PACHUCA DE SOTO, HIDALGO.- La incorporación del conocimiento científico a las decisiones productivas forma parte de la visión del gobernador Julio Menchaca Salazar para dignificar e impulsar el sector agropecuario de Hidalgo, mediante herramientas que permitan elevar el rendimiento, la rentabilidad y la sostenibilidad del campo.
En ese sentido, la Secretaría de Agricultura y Desarrollo Rural de Hidalgo (Saderh) y la Universidad Autónoma Chapingo (UACh) firmaron un convenio de colaboración para desarrollar el proyecto “Análisis de Suelos”, que contempla la realización de 4 mil 965 estudios de fertilidad en parcelas de la entidad.
El acuerdo, encabezado por el titular de la Saderh, Napoleón González Pérez, y el rector de la UACh, Ángel Garduño García, permitirá vincular la experiencia científica y tecnológica de la academia con las necesidades concretas de las familias productoras.
El rector destacó que investigadoras e investigadores de la Universidad Autónoma Chapingo desarrollarán los trabajos con rigor profesional y científico, tanto en laboratorio como en campo, de manera que los resultados sirvan directamente para respaldar decisiones estratégicas, proyectar el desarrollo tecnológico de los cultivos y avanzar hacia un campo hidalguense con mayor sostenibilidad y rendimiento.

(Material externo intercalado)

(* ===== verification/Internals.v ===== *)
(** * Node internals ([node/internal], [node/auth/dedup.go])

    The sliding-window rate limiter, the message deduplicator of the
    authentication topics, the canonical signing buffer and the event bus.
    The first two are proved equivalent to their history-based definitions:
    a call is decided by what was accepted before, whatever the background
    clean-up removed in between. *)

From S2P Require Import Prelude ElectionTopic Orbit.
Local Open Scope string_scope.
Local Open Scope list_scope.
Local Open Scope Z_scope.

(** ** Rate limiter: [ratelimit/limiter.go] *)

Module ratelimit.

Record Limiter := { requests : gmap string (list Time); maxReqs : Z; window : Duration }.

Definition NewLimiter (maxReqs : Z) (window : Duration) : Limiter := {| requests := ∅; maxReqs := maxReqs; window := window |}.

Definition set_requests (r : gmap string (list Time)) (l : Limiter) : Limiter :=
  {| requests := r; maxReqs := maxReqs l; window := window l |}.

(** [now.Add(-l.window)] *)
Definition cutoff_at (now : Time) (l : Limiter) : Time := time_Add now (int64 (- window l)).

(** The loop that keeps the requests after the cutoff. *)
Definition in_window (cutoff : Time) (reqs : list Time) : list Time := List.filter (fun t => time_After t cutoff) reqs.

Definition Allow (now : Time) (key : string) : ST Limiter bool := fun l =>
  let valid := in_window (cutoff_at now l) (default [] (requests l !! key)) in
  if maxReqs l <=? Z.of_nat (length valid)
  then (false, set_requests (<[key := valid]> (requests l)) l)
  else (true, set_requests (<[key := valid ++ [now]]> (requests l)) l).

Definition cleanup (now : Time) (l : Limiter) : Limiter :=
  set_requests (omap (fun reqs => match in_window (cutoff_at now l) reqs with [] => None | valid => Some valid end) (requests l)) l.

(** *** Equivalence with the history *)

Inductive op := OAllow (now : Time) (key : string) | OCleanup (now : Time).
Definition op_now (o : op) : Time := match o with OAllow t _ | OCleanup t => t end.

(** The answers of the limiter to the calls of a sequence, and the requests
    it allowed on top of those of [hist]. *)
Fixpoint run (ops : list op) (l : Limiter) (hist : list (string * Time)) : list bool * list (string * Time) :=
  match ops with
  | [] => ([], hist)
  | OAllow now key :: ops =>
      let '(b, l) := Allow now key l in
      let '(bs, hist) := run ops l (if b then hist ++ [(key, now)] else hist) in (b :: bs, hist)
  | OCleanup now :: ops => run ops (cleanup now l) hist
  end.

(** The reference: a history of the requests allowed, newest last, and no
    clean-up. A request is allowed while fewer than [n] of its key were
    allowed in the [w] before it. *)
Definition times_of (key : string) (hist : list (string * Time)) : list Time :=
  map snd (List.filter (fun e => e.1 =s key) hist).
Definition count_between (key : string) (a b : Time) (hist : list (string * Time)) : Z :=
  Z.of_nat (length (List.filter (fun t => (a <? t) && (t <=? b)) (times_of key hist))).
Definition spec_allow (n : Z) (w : Duration) (now : Time) (key : string) (hist : list (string * Time)) : bool :=
  Z.of_nat (length (in_window (now - w) (times_of key hist))) <? n.

Fixpoint spec_run (n : Z) (w : Duration) (ops : list op) (hist : list (string * Time)) : list bool * list (string * Time) :=
  match ops with
  | [] => ([], hist)
  | OAllow now key :: ops =>
      let b := spec_allow n w now key hist in
      let '(bs, hist) := spec_run n w ops (if b then hist ++ [(key, now)] else hist) in (b :: bs, hist)
  | OCleanup _ :: ops => spec_run n w ops hist
  end.
(* ===== verification/Shared.v ===== *)
(** * Shared utilities ([shared/paths.go], [shared/retry.go], [shared/proto.go])

    Cluster paths and topic names, retries, and the length-prefixed framing of
    messages on streams. *)

From S2P Require Import Prelude Float64 ElectionTopic.
Local Open Scope string_scope.
Local Open Scope list_scope.
Local Open Scope Z_scope.

(** ** Cluster paths: [paths.go] *)

Definition DefaultRegion : string := "default".
Definition DefaultDatacenter : string := "default".

Record ClusterPath := { cp_Region : string; cp_Datacenter : string; cp_Cluster : string }.
Definition empty_path : ClusterPath := {| cp_Region := ""; cp_Datacenter := ""; cp_Cluster := "" |}.

Definition ClusterPath_String (cp : ClusterPath) : string :=
  cp_Region cp +:+ "/" +:+ cp_Datacenter cp +:+ "/" +:+ cp_Cluster cp.

(** [strings.Split(s, sep)] with a separator of one byte: never empty. *)
Fixpoint Split (sep : ascii) (s : string) : list string :=
  match s with
  | EmptyString => [""]
  | String c s =>
      if Ascii.eqb c sep then "" :: Split sep s
      else match Split sep s with
           | [] => [String c ""]   (* not reached *)
           | part :: parts => String c part :: parts
           end
  end.

Inductive PathError := ErrPathFormat (path : string) | ErrPathEmptyComponent (path : string).

Definition ParseClusterPath (path : string) : result PathError ClusterPath :=
  match Split "/" path with
  | [a; b; c] =>
      if (a =s "") || (b =s "") || (c =s "") then Err (ErrPathEmptyComponent path)
      else Ok {| cp_Region := a; cp_Datacenter := b; cp_Cluster := c |}
  | _ => Err (ErrPathFormat path)
  end.

Definition extract (f : ClusterPath -> string) (path : string) : string :=
  match ParseClusterPath path with Ok cp => f cp | Err _ => "" end.
Definition ExtractRegion : string -> string := extract cp_Region.
Definition ExtractDatacenter : string -> string := extract cp_Datacenter.
Definition ExtractCluster : string -> string := extract cp_Cluster.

Los análisis contemplarán parámetros fundamentales para conocer las condiciones reales de las parcelas, entre ellos pH, conductividad eléctrica, textura, densidad y materia orgánica, además de otros elementos fisicoquímicos indispensables para definir un manejo agrícola adecuado.
Con esta información, las y los productores podrán contar con un diagnóstico técnico que les permita conocer las necesidades específicas de sus tierras, determinar qué cultivos presentan mejores condiciones y orientar de manera más eficiente y rentable sus decisiones productivas.
Napoleón González Pérez subrayó que, con el respaldo del gobernador Julio Menchaca, el gobierno estatal trabaja para brindar mayor certeza a las familias del campo, al transformar los resultados científicos en información útil para decidir qué requiere cada parcela y cuáles son las alternativas productivas más convenientes.
La alianza representa así un paso hacia un modelo agropecuario sustentado en evidencia científica, innovación y planeación, donde el análisis del suelo se convierte en punto de partida para optimizar recursos, mejorar cultivos y fortalecer la productividad, que se traduzcan en mayores rendimientos, sostenibilidad y mejores oportunidades para las familias productoras.